AIM OF THE TASK: Which lines in the listing below contain "gmap"? Copy each of them.

INFORMATION SUPPLIED:
Lemma le32_decode_le32 (v : Z) : le32_decode (le32 v) = to_uint32 v.
Proof.
  unfold le32_decode, le32, to_uint32. rewrite !Z_of_byte_of_Z.
  rewrite !Z.shiftr_div_pow2, !Z.shiftl_mul_pow2 by lia.
  change (2 ^ 8) with 256. change (2 ^ 16) with (256 * 256).
  change (2 ^ 24) with (256 * (256 * 256)).
  change (2 ^ 32) with (256 * (256 * (256 * 256))).
  rewrite <- !Z.div_div by lia.
  rewrite !(Z.rem_mul_r _ 256) by lia. lia.
Qed.

(** What the host stores, the same host loads. *)
Lemma load32_store32 (host : endianness) (v : Z) :
  load32 host (store32 host v) = to_uint32 v.
Proof.
  destruct host; unfold load32, store32; rewrite ?rev_involutive;
    apply le32_decode_le32.
Qed.

Lemma le32_decode_range (b : bytes) : 0 <= le32_decode b < 2 ^ 32.
Proof.
  unfold le32_decode.
  destruct b as [|b0 [|b1 [|b2 [|b3 [|]]]]]; try (cbn; lia).
  pose proof (Z_of_byte_range b0). pose proof (Z_of_byte_range b1).
  pose proof (Z_of_byte_range b2). pose proof (Z_of_byte_range b3).
  rewrite !Z.shiftl_mul_pow2 by lia.
  change (2 ^ 8) with 256. change (2 ^ 16) with 65536.
  change (2 ^ 24) with 16777216. change (2 ^ 32) with 4294967296. lia.
Qed.

Lemma load32_range (host : endianness) (b : bytes) : 0 <= load32 host b < 2 ^ 32.
Proof. destruct host; apply le32_decode_range. Qed.

(** ** Slices of an assembled file *)

Lemma slice_some (buf : bytes) (off n : Z) :
  0 <= off -> 0 <= n -> off + n <= Z.of_nat (length buf) ->
  slice buf off n = Some (firstn (Z.to_nat n) (skipn (Z.to_nat off) buf)).
Proof.
  intros H1 H2 H3. unfold slice.
  destruct (Z.leb_spec 0 off); [|lia]. destruct (Z.leb_spec 0 n); [|lia].
  destruct (Z.leb_spec (off + n) (Z.of_nat (length buf))); [|lia].
  reflexivity.
Qed.

Lemma slice_none (buf : bytes) (off n : Z) :
  slice buf off n = None ->
  off < 0 \/ n < 0 \/ Z.of_nat (length buf) < off + n.
Proof.
  unfold slice.
  destruct (Z.leb_spec 0 off); [|lia]. destruct (Z.leb_spec 0 n); [|lia].
  destruct (Z.leb_spec (off + n) (Z.of_nat (length buf))); [|lia].
  discriminate.
Qed.
(** * InfraCore guardrail pipeline: risk model, safety layer, policy engine,
      RBAC engine and CLI executor, embedded from the Go sources.

    Go strings are byte sequences and are modelled by [string] (a list of
    8-bit [ascii] characters); Go [int] and [RiskLevel] (an [int]) by [Z];
    Go maps by [gmap]; a [nil] map by [None]. *)

From Stdlib Require Import ZArith NArith Bool List Lia.
From Stdlib Require Import Strings.String Strings.Ascii.
From stdpp Require Import base option list gmap strings pretty.

Open Scope string_scope.
Open Scope Z_scope.

(* ===================================================================== *)
(** ** Package strings (the parts of the Go standard library in use)      *)
(* ===================================================================== *)

Module Strings.

(** The numeric value of a byte. *)
Definition byte_val (c : ascii) : N := N_of_ascii c.

(** [utf8.RuneSelf]: bytes below it are single-byte (ASCII) runes. *)
Definition RuneSelf : N := 128%N.

Definition is_upper (c : ascii) : bool :=
  (65 <=? byte_val c)%N && (byte_val c <=? 90)%N.

(** [c += 'a' - 'A'] for an upper-case ASCII letter. *)
Definition lower_byte (c : ascii) : ascii :=
  if is_upper c then ascii_of_N (byte_val c + 32) else c.

Fixpoint all_ascii (s : string) : bool :=
  match s with
  | EmptyString => true
  | String c s' => (byte_val c <? RuneSelf)%N && all_ascii s'
  end.

Fixpoint has_upper (s : string) : bool :=
  match s with
  | EmptyString => false
  | String c s' => is_upper c || has_upper s'
  end.

Fixpoint map_bytes (f : ascii -> ascii) (s : string) : string :=
  match s with
  | EmptyString => EmptyString
  | String c s' => String (f c) (map_bytes f s')
  end.

(** The Unicode tables of the Go runtime are not part of the repository:
    what [strings.ToLower] and [strings.EqualFold] do once they meet a
    byte outside ASCII is left to these two functions. *)
Record Unicode := {
  unicode_lower : string -> string;          (* strings.Map(unicode.ToLower, s) *)
  unicode_fold  : string -> string -> bool   (* the rune loop of EqualFold *)
}.

(** [strings.HasPrefix(s, prefix)]. *)
Fixpoint HasPrefix (s prefix : string) {struct prefix} : bool :=
  match prefix, s with
  | EmptyString, _ => true
  | String p prefix', String c s' => Ascii.eqb c p && HasPrefix s' prefix'
  | String _ _, EmptyString => false
  end.

(** [strings.HasSuffix(s, suffix)]:
    [len(s) >= len(suffix) && s[len(s)-len(suffix):] == suffix]. *)
Definition HasSuffix (s suffix : string) : bool :=
  (String.length suffix <=? String.length s)%nat &&
  String.eqb
    (substring (String.length s - String.length suffix)
               (String.length suffix) s)
    suffix.

(** [strings.TrimSuffix(s, suffix)]. *)
Definition TrimSuffix (s suffix : string) : string :=
  if HasSuffix s suffix
  then substring 0 (String.length s - String.length suffix) s
  else s.

(** [strings.Contains(s, substr)], that is [Index(s, substr) >= 0]:
    some position of [s] starts an occurrence of [substr]. *)
Fixpoint Contains (s substr : string) : bool :=
  HasPrefix s substr ||
  match s with
  | EmptyString => false
  | String _ s' => Contains s' substr
  end.

(** [sub] occurs in [s]: what [Contains] is to decide. *)
Definition occurs_in (sub s : string) : Prop :=
  exists pre post, s = pre ++ sub ++ post.

Section WithUnicode.
Variable U : Unicode.

(** [strings.ToLower]: the ASCII fast path is written out. *)
Definition ToLower (s : string) : string :=
  if all_ascii s then
    if has_upper s then map_bytes lower_byte s else s
  else unicode_lower U s.

(** [strings.EqualFold]: the byte loop of the ASCII fast path; at the
    first position where either byte is not ASCII the remaining
    suffixes go to the rune loop. *)
Fixpoint EqualFold (s t : string) : bool :=
  match s, t with
  | String sr s', String tr t' =>
      if (RuneSelf <=? N.lor (byte_val sr) (byte_val tr))%N
      then unicode_fold U s t
      else if Ascii.eqb tr sr then EqualFold s' t'
      else
        let lo := if (byte_val tr <? byte_val sr)%N then tr else sr in
        let hi := if (byte_val tr <? byte_val sr)%N then sr else tr in
        if is_upper lo && (byte_val hi =? byte_val lo + 32)%N
        then EqualFold s' t'
        else false
  | EmptyString, EmptyString => true
  | _, _ => false
  end.
End WithUnicode.
(** Truthiness of [plugin[key]]: a property of the plugin or of its
    prototypes (whose data properties are all [null]), a method, or a name
    inherited from [Object.prototype]. *)
Definition pluginProperty_truthy (plugin : PluginObj) (key : string) : bool :=
  match
    list_find (λ property, property.1 = key)
      [ ("identifier", truthy (p_identifier plugin));
        ("pluginVersion", truthy (p_pluginVersion plugin));
        ("apiVersion", truthy (p_apiVersion plugin));
        ("pluginType", truthy (p_pluginType plugin));
        ("location", truthy (p_location plugin));
        ("webContent", truthy (p_webContent plugin));
        ("host", truthy (p_host plugin));
        ("port", truthy (p_port plugin));
        ("filename", truthy (p_filename plugin));
        ("authenticationCategory", truthy (p_authenticationCategory plugin));
        ("dynamicallyCreated", truthy (p_dynamicallyCreated plugin));
        ("configuration", true);
        ("dataServices",
         match p_dataServices plugin with DSNone => false | _ => true end);
        ("dataServicesGrouped",
         bool_decide (is_Some (p_dataServicesGrouped plugin)));
        ("importsGrouped", bool_decide (is_Some (p_importsGrouped plugin)));
        ("authenticationModule",
         bool_decide (is_Some (p_authenticationModule plugin))) ]
  with
  | Some (_, property) => property.2
  | None => bool_decide (key ∈ pluginMethods) || inherited key
  end.

(** Truthiness of [pluginMap[key]]: an own property, or what the prototype
    of the map yields. *)
Definition pluginMap_truthy (map : PluginMap) (key : string) : bool :=
  bool_decide (is_Some (properties map !! key))
  || match prototype map with
     | None => inherited key
     | Some plugin => pluginProperty_truthy plugin key
     end.

(** Modelled from the spec: [zluxUtil.deepFreeze] ([./util] is not among the
    sources) is the "deep-freeze of accepted plugin objects" of section 5:
    it freezes the object it is given, with the objects nested in it, and
    returns it. A frozen plugin is the same value; what the freeze changes
    is that its own properties are read-only, which [pluginMap_assign]
    accounts for. Every plugin that is assigned to [this.pluginMap] was
    frozen before. *)
Definition deepFreeze (plugin : PluginObj) : PluginObj := plugin.

(** [pluginMap[key] = plugin], in strict mode. The key "__proto__" reaches
    the setter of [Object.prototype] and makes [plugin] the prototype of the
    map. Otherwise the map gets or updates an own property, unless it has
    none of that name and the plugin that is its prototype, which is frozen,
    has one: the assignment then throws a [TypeError]. *)
Definition pluginMap_assign (key : string) (plugin : PluginObj)
    (map : PluginMap) : result PluginMap :=
  if String.eqb key "__proto__" then
    Ok {| properties := properties map; prototype := Some plugin |}
  else if bool_decide (is_Some (properties map !! key))
          || match prototype map with
             | Some frozen => negb (bool_decide (key ∈ p_own frozen))
             | None => true
             end
  then Ok {| properties := <[key := plugin]> (properties map);
             prototype := prototype map |}
  else Throw TypeError.

(** [this.pluginMap[identifier] = plugin] *)
Definition pluginMap_set (identifier : jsval) (plugin : PluginObj) : M unit :=
  λ this,
    match key ← toString identifier;
          pluginMap_assign key plugin (pluginMap this) with
    | Ok map =>
        (Ok (), {| plugins := plugins this; pluginMap := map;
                   emitted := emitted this; logged := logged this |})
    | Throw e => (Throw e, this)
    end.

(** [this.pluginMap[identifier]], as a condition *)
Definition pluginMap_has (identifier : jsval) : M bool :=
  λ this,
    match toString identifier with
    | Ok key => (Ok (pluginMap_truthy (pluginMap this) key), this)
    | Throw e => (Throw e, this)
    end.

Fixpoint forEach {A} (xs : list A) (body : A → M unit) : M unit :=
  match xs with
  | [] => mret ()
  | x :: rest => body x;; forEach rest body
  end.

Section Methods.
Context {semver : SemVer} (host : Host).

(** One iteration of the second loop of [installPlugins]; the result is the
    new value of [successCount]. *)
Definition installPlugins_iteration (pluginDef : PluginDef)
    (successCount : nat) : M nat :=
  try_catch
    (pluginConfiguration ←
       lift (getPluginConfiguration host (d_identifier pluginDef));
     lift (interpolate [d_identifier pluginDef]);;
     lift (JSON_stringify host pluginConfiguration);;
     plugin ← lift (makePlugin host pluginDef pluginConfiguration);
     plugin ← lift (asPlugin plugin);            (* plugin.isValid(...) *)
     if negb (isValid host plugin) then
       lift (interpolate [d_location pluginDef]);;
       log (Warn_invalidSkipping (d_location pluginDef));;
       mret successCount                                   (* continue *)
     else
       plugin ← lift (initDataServices host plugin);
       plugin ← lift (initStaticWebDependencies host plugin);
       plugin ← lift (init host plugin);
       lift (interpolate [p_identifier plugin; p_location plugin]);;
       log (Info_loaded (p_identifier plugin) (p_location plugin));;
       lift (interpolate [p_identifier plugin]);;    (* plugin.toString() *)
       plugins_push (deepFreeze plugin);;
       pluginMap_set (p_identifier plugin) plugin;;
       mret (S successCount))
    (λ e,
       lift (interpolate [d_identifier pluginDef]);;
       log (Info_failedToLoad (d_identifier pluginDef) e);;
       mret successCount).

Fixpoint installPlugins_loop (pluginDefs : list PluginDef)
    (successCount : nat) : M nat :=
  match pluginDefs with
  | [] => mret successCount
  | pluginDef :: rest =>
      successCount ← installPlugins_iteration pluginDef successCount;
      installPlugins_loop rest successCount
  end.

Definition installPlugins (pluginDefs : list PluginDef) : M unit :=
  this ← get;
  let sortedAndRejectedPlugins :=
    processImports host (plugins this) pluginDefs in
  forEach (sr_rejects sortedAndRejectedPlugins)
    (λ rejectedPlugin,
       lift (interpolate [pluginId rejectedPlugin]);;
       log (Warn_couldNotInitialize rejectedPlugin));;
  successCount ←
    installPlugins_loop (sr_plugins sortedAndRejectedPlugins) 0%nat;
  log (Info_batchProcessed successCount (length pluginDefs));;
  this ← get;
  emit (givePluginAmount (length (plugins this)));;
  forEach (plugins this) (λ plugin, emit (pluginAdded plugin)).

Definition addDynamicPlugin (pluginDef : PluginDef) : M unit :=
  registered ← pluginMap_has (d_identifier pluginDef);
  if registered : bool then throw AlreadyRegistered
  else
    lift (interpolate [d_identifier pluginDef]);;
    log (Info_addingDynamic (d_identifier pluginDef));;
    pluginConfiguration ←
      lift (getPluginConfiguration host (d_identifier pluginDef));
    plugin ← lift (makePlugin host pluginDef pluginConfiguration);
    (* plugin.dynamicallyCreated = true; plugin.initDataServices(...) *)
    plugin ← lift (asPlugin plugin);
    let plugin := set_p_dynamicallyCreated (JBool true) plugin in
    plugin ← lift (initDataServices host plugin);
    plugin ← lift (init host plugin);
    let plugin := deepFreeze plugin in
    plugins_push plugin;;
    pluginMap_set (p_identifier plugin) plugin;;
    emit (pluginAdded plugin).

YOUR RESPONSE:
    Go maps by [gmap]; a [nil] map by [None]. *)
From stdpp Require Import base option list gmap strings pretty.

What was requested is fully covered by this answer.